Friday 14 March 2014

"I Forget Why I Began This Journey"

So, I do recommend The Railway Man. It's not a particularly easy watch, but beautifully acted and very moving. Like 12 Years A Slave, it reminds me, in a way that I would more often prefer to forget, that human beings are capable of hurting each other very brutally and very directly. But the strongest message is about reconcilliation.

Today though, despite trying, I'm not feeling up to the task of talking about the difficult questions that the film raised. Maybe it would be better for me to write a song about them. What I like about songwriting is the challenge of trying to strip away all the unnecessary clutter surrounding a subject. The information.
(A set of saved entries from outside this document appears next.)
Record InventoryManager := mkInventory { skew_coefficient_scaled_ : Z; target_position_ : Z }.

(** [kModelDefaultParameter] *)
Variable default_coefficient : Q.

Definition inventory_manager : InventoryManager :=
  mkInventory (skew_scaled (number "inventory" "skew_coefficient" default_coefficient))
    (cast_scaled (kQtyScale cfg) (number "inventory" "target_position" 0)).

Definition set_skew_coefficient (coefficient : Q) (m : InventoryManager) : InventoryManager :=
  mkInventory (skew_scaled coefficient) (target_position_ m).

Definition set_skew_coefficient_scaled (scaled : Z) (m : InventoryManager) : InventoryManager :=
  mkInventory scaled (target_position_ m).

Definition quote_adjustment (m : InventoryManager) (side : Side) (ticker_id : string) (keeper : PositionKeeper.Keeper) :
    option Z :=
  get_quote_adjustment cfg (skew_coefficient_scaled_ m) (target_position_ m) side ticker_id keeper.

(** ** Precisions *)

Record PrecisionConfig := mkPrecision {
  qty_precision_ : Z; price_precision_ : Z; qty_multiplier_ : Q; price_multiplier_ : Q; initialized_ : bool;
}.

Definition kQtyPrecision : Z := 3.
Definition kPricePrecision : Z := 2.
Definition kQtyMultiplier : Q := 10000.
Definition kPriceMultiplier : Q := 10.
Definition new_precision : PrecisionConfig := mkPrecision kQtyPrecision kPricePrecision kQtyMultiplier kPriceMultiplier false.

Definition initialize (p : PrecisionConfig) : PrecisionConfig :=
  mkPrecision (int "meta" "qty_precision" kQtyPrecision) (int "meta" "price_precision" kPricePrecision)
    (number "meta" "qty_multiplier" kQtyMultiplier) (number "meta" "price_multiplier" kPriceMultiplier) true.

Definition qty_precision (p : PrecisionConfig) : Z := if initialized_ p then qty_precision_ p else kQtyPrecision.
Definition price_precision (p : PrecisionConfig) : Z := if initialized_ p then price_precision_ p else kPricePrecision.
Definition qty_multiplier (p : PrecisionConfig) : Q := if initialized_ p then qty_multiplier_ p else kQtyMultiplier.
Definition price_multiplier (p : PrecisionConfig) : Q := if initialized_ p then price_multiplier_ p else kPriceMultiplier.
Definition set_qty_precision (v : Z) (p : PrecisionConfig) : PrecisionConfig :=
  mkPrecision v (price_precision_ p) (qty_multiplier_ p) (price_multiplier_ p) true.
Definition set_price_precision (v : Z) (p : PrecisionConfig) : PrecisionConfig :=
  mkPrecision (qty_precision_ p) v (qty_multiplier_ p) (price_multiplier_ p) true.

(** ** Addresses and keys *)

Record Endpoint := mkEndpoint { address : list Z; port : Z; path : list Z; use_ssl : bool }.

(** The members [oe_ws_write_port_] and [oe_ws_write_use_ssl_] are not
    initialised: the endpoint is [None]. *)
Record Authorization := mkAuthorization {
  md_address_ : list Z; oe_address_ : list Z; port_ : Z;
  md_ws : Endpoint; oe_ws : Endpoint; md_ws_write : Endpoint; oe_ws_write : option Endpoint;
  api_key_ : list Z; pem_file_path_ : list Z; private_password_ : list Z;
}.

Definition authorization : option Authorization :=
  let md_address := text "auth" "md_address" in
  let oe_address := text "auth" "oe_address" in
  let port := int "auth" "port" 0 in
  let slash := [chr_slash] in
  md_path ← get_with_symbol (codes "auth") (codes "md_ws_path") slash ini;
  Some (mkAuthorization md_address oe_address port
    (mkEndpoint (text_or "auth" "md_ws_address" md_address) (int "auth" "md_ws_port" port) md_path
       (negb (int "auth" "md_ws_use_ssl" 1 =? 0)))
    (mkEndpoint (text_or "auth" "oe_ws_address" oe_address) (int "auth" "oe_ws_port" port)
       (text_or "auth" "oe_ws_path" slash) (negb (int "auth" "oe_ws_use_ssl" 1 =? 0)))
    (mkEndpoint (text_or "auth" "md_ws_write_address" md_address) (int "auth" "md_ws_write_port" port)
       (text_or "auth" "md_ws_write_path" slash) (negb (int "auth" "md_ws_write_use_ssl" 1 =? 0)))
    None (text "auth" "api_key") (text "auth" "pem_file_path") (text "auth" "private_password")).

End Settings.

(** ** The main program *)

Definition kOeReadyTimeoutMs : Z := 10000.
Definition kPollIntervalMs : Z := 100.

(** The loop that waits for the gateway: [ready n] is its [n]th answer.  Returned
    are the answers asked for and the sleeps, and [None] when the fuel is not
    enough, which it is. *)
Fixpoint wait_ready (fuel : nat) (ready : nat -> bool) (asked : nat) (waited_ms : Z) : option (nat * Z) :=
  match fuel with
  | O => None
  | S fuel =>
      if negb (ready asked) && (waited_ms <? kOeReadyTimeoutMs)
      then wait_ready fuel ready (S asked) (waited_ms + kPollIntervalMs)
      else Some (S asked, waited_ms)
  end.

Inductive Event :=
| MadeLogger | MadePools (sizes : list Z) | MadeGateway | MadeEngine | Connected | MadeConsumer
| NotReady | StartConsumer | InitCpus
| StopGateway | StopConsumer | StopEngine | StopLogger | CaughtException.

Definition SIGINT : Z := 2.
Definition SIGTERM : Z := 15.

(** The loop over [sigwait]: the signals that arrive. *)
Fixpoint wait_signal (signals : list Z) : option (list Z) :=
  match signals with
  | [] => None
  | sig :: signals => if (sig =? SIGINT) || (sig =? SIGTERM) then Some signals else wait_signal signals
  end.

(** The sizes of the pools, in the order of their construction. *)
Definition pool_sizes (ini : Ini) : list Z :=
  let response := int ini "main_init" "response_memory_size" 0 in
  [int ini "main_init" "mud_pool_size" 0; int ini "main_init" "md_pool_size" 0; response; response; response].

(** The steps before the wait; a constructor may throw. *)
Definition setup (ini : Ini) : list Event :=
  [MadeLogger; MadePools (pool_sizes ini); MadeGateway; MadeEngine; Connected; MadeConsumer].

(** The outcome: the events and the exit code; [None] as code: the program still
    waits for a signal.  [failure] is the step whose constructor throws. *)
Definition main (ini : Ini) (failure : option nat) (ready : nat -> bool) (signals : list Z) : list Event * option Z :=
  match failure with
  | Some step => (take step (setup ini) ++ [CaughtException], Some 0)
  | None =>
      match wait_ready 101 ready 0 0 with
      | None => (setup ini, None)
      | Some (asked, _) =>
          if negb (ready asked) then (setup ini ++ [NotReady], Some 1)
          else
            let running := setup ini ++ [StartConsumer; InitCpus] in
            match wait_signal signals with
            | None => (running, None)
            | Some _ => (running ++ [StopGateway; StopConsumer; StopEngine; StopLogger], Some 0)
            end
      end
  end.

(** ** The wait for the gateway *)

Lemma wait_ready_spec fuel ready asked (n : nat) :
  (fuel + n = 101)%nat -> (0 < fuel)%nat ->
  exists k, wait_ready fuel ready asked (Z.of_nat n * kPollIntervalMs) =
      Some (S (asked + k), Z.of_nat (n + k) * kPollIntervalMs) /\
    (n + k <= 100)%nat /\ (forall i, (i < k)%nat -> ready (asked + i)%nat = false) /\
    (ready (asked + k)%nat = true \/ (n + k = 100)%nat).
Proof.
  revert asked n. induction fuel as [|fuel IH]; intros asked n Hf Hp; [lia|]. cbn [wait_ready].
  destruct (ready asked) eqn:E; cbn [negb andb].
  { exists 0%nat. rewrite !Nat.add_0_r. split; [done|]. split; [lia|]. split; [lia | by left]. }
  unfold kOeReadyTimeoutMs, kPollIntervalMs in *. destruct (Z.ltb_spec (Z.of_nat n * 100) 10000) as [Hlt|Hge].
  - destruct (IH (S asked) (S n) ltac:(lia) ltac:(lia)) as (k & Hk & Hb & Hn & He). exists (S k).
    replace (Z.of_nat n * 100 + 100) with (Z.of_nat (S n) * 100) by lia. rewrite Hk.
    replace (S asked + k)%nat with (asked + S k)%nat in * by lia. replace (S n + k)%nat with (n + S k)%nat in * by lia.
    split; [done|]. split; [done|]. split; [|done]. intros [|i] Hi; [by rewrite Nat.add_0_r|].
    replace (asked + S i)%nat with (S asked + i)%nat by lia. apply Hn. lia.
  - exists 0%nat. rewrite !Nat.add_0_r. split; [done|]. split; [lia|]. split; [lia | right; lia].
Qed.

(** The wait for the gateway ends, and market data start behind it only.  After
    at most a hundred sleeps, the first that finds the gateway ready or the last,
    [main] asks once more: without a ready gateway it returns 1 and the consumer is
    never started; with one it starts the consumer, and the first SIGINT or SIGTERM
    stops gateway, consumer, engine and logger, in this order, with the code 0. *)
Theorem main_waits_then_starts ini ready signals :
  exists n, (n <= 100)%nat /\ (forall i, (i < n)%nat -> ready i = false) /\ (ready n = true \/ n = 100%nat) /\
  main ini None ready signals =
  if ready (S n) then
    let running := setup ini ++ [StartConsumer; InitCpus] in
    if bool_decide (SIGINT ∈ signals \/ SIGTERM ∈ signals)
    then (running ++ [StopGateway; StopConsumer; StopEngine; StopLogger], Some 0) else (running, None)
  else (setup ini ++ [NotReady], Some 1).
Proof.
  destruct (wait_ready_spec 101 ready 0 0 eq_refl ltac:(lia)) as (n & Hw & Hb & Hn & He). exists n.
  split; [done|]. split; [exact Hn|]. split; [exact He|]. unfold main. change (Z.of_nat 0 * kPollIntervalMs) with 0 in Hw.
  rewrite Hw. cbn [Nat.add]. destruct (ready (S n)); cbn [negb]; [|done].
  assert (Hs : match wait_signal signals with Some _ => true | None => false end =
    bool_decide (SIGINT ∈ signals \/ SIGTERM ∈ signals)).
  { clear. induction signals as [|sig signals IH]; cbn [wait_signal].
    - symmetry. apply bool_decide_eq_false_2. set_solver.
    - destruct (Z.eqb_spec sig SIGINT) as [->|]; [symmetry; apply bool_decide_eq_true_2; set_solver|].
      destruct (Z.eqb_spec sig SIGTERM) as [->|]; [symmetry; apply bool_decide_eq_true_2; set_solver|].
      cbn [orb]. rewrite IH. apply bool_decide_ext. set_solver. }
  rewrite <-Hs. by destruct (wait_signal signals).
Qed.

(** A constructor that throws ends the program with the code of success. *)
Theorem exception_exits_with_success ini step ready signals :
  snd (main ini (Some step) ready signals) = Some 0.
Proof. done. Qed.

(** ** Limits *)

(** [text] is [v] in decimal, with separators anywhere. *)
Definition written (ini : Ini) (section key : string) (v : Z) : Prop :=
  erase_separators (get (codes section) (codes key) [] ini) = render_int v /\ in_i64 v.

Lemma written_int64 ini section key v def : written ini section key v -> int64 ini section key def = v.
Proof. intros [Ht Hv]. apply (integers_read_back _ _ _ _ def Ht Hv). Qed.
The emotional NOISE, When I write prose, as I am writing now, it is very easy for the words to multiply. Or become stilted or complicated or preachy or analytical. Or just plain bad.

But when writing songs the focus, for me, is not on the meaning. It's on the emotional ESSENCE the music behind the meaning. The left brain gets switched off, at least until the editing stage, and the whole process is more of a journey, an adventure, an exploration, to an unknown destination.

Which is not to say that the meaning isn't important. Only that the meaning is a place I am travelling to while writing the song, not a building I am trying to construct, carefully, logically, with a set of plans, and with a firm grasp of engineering.

I'd like to write these blogs in the same way. The songwriting way. Sometimes I can. But you'll have to bear with me. It's a work in progress.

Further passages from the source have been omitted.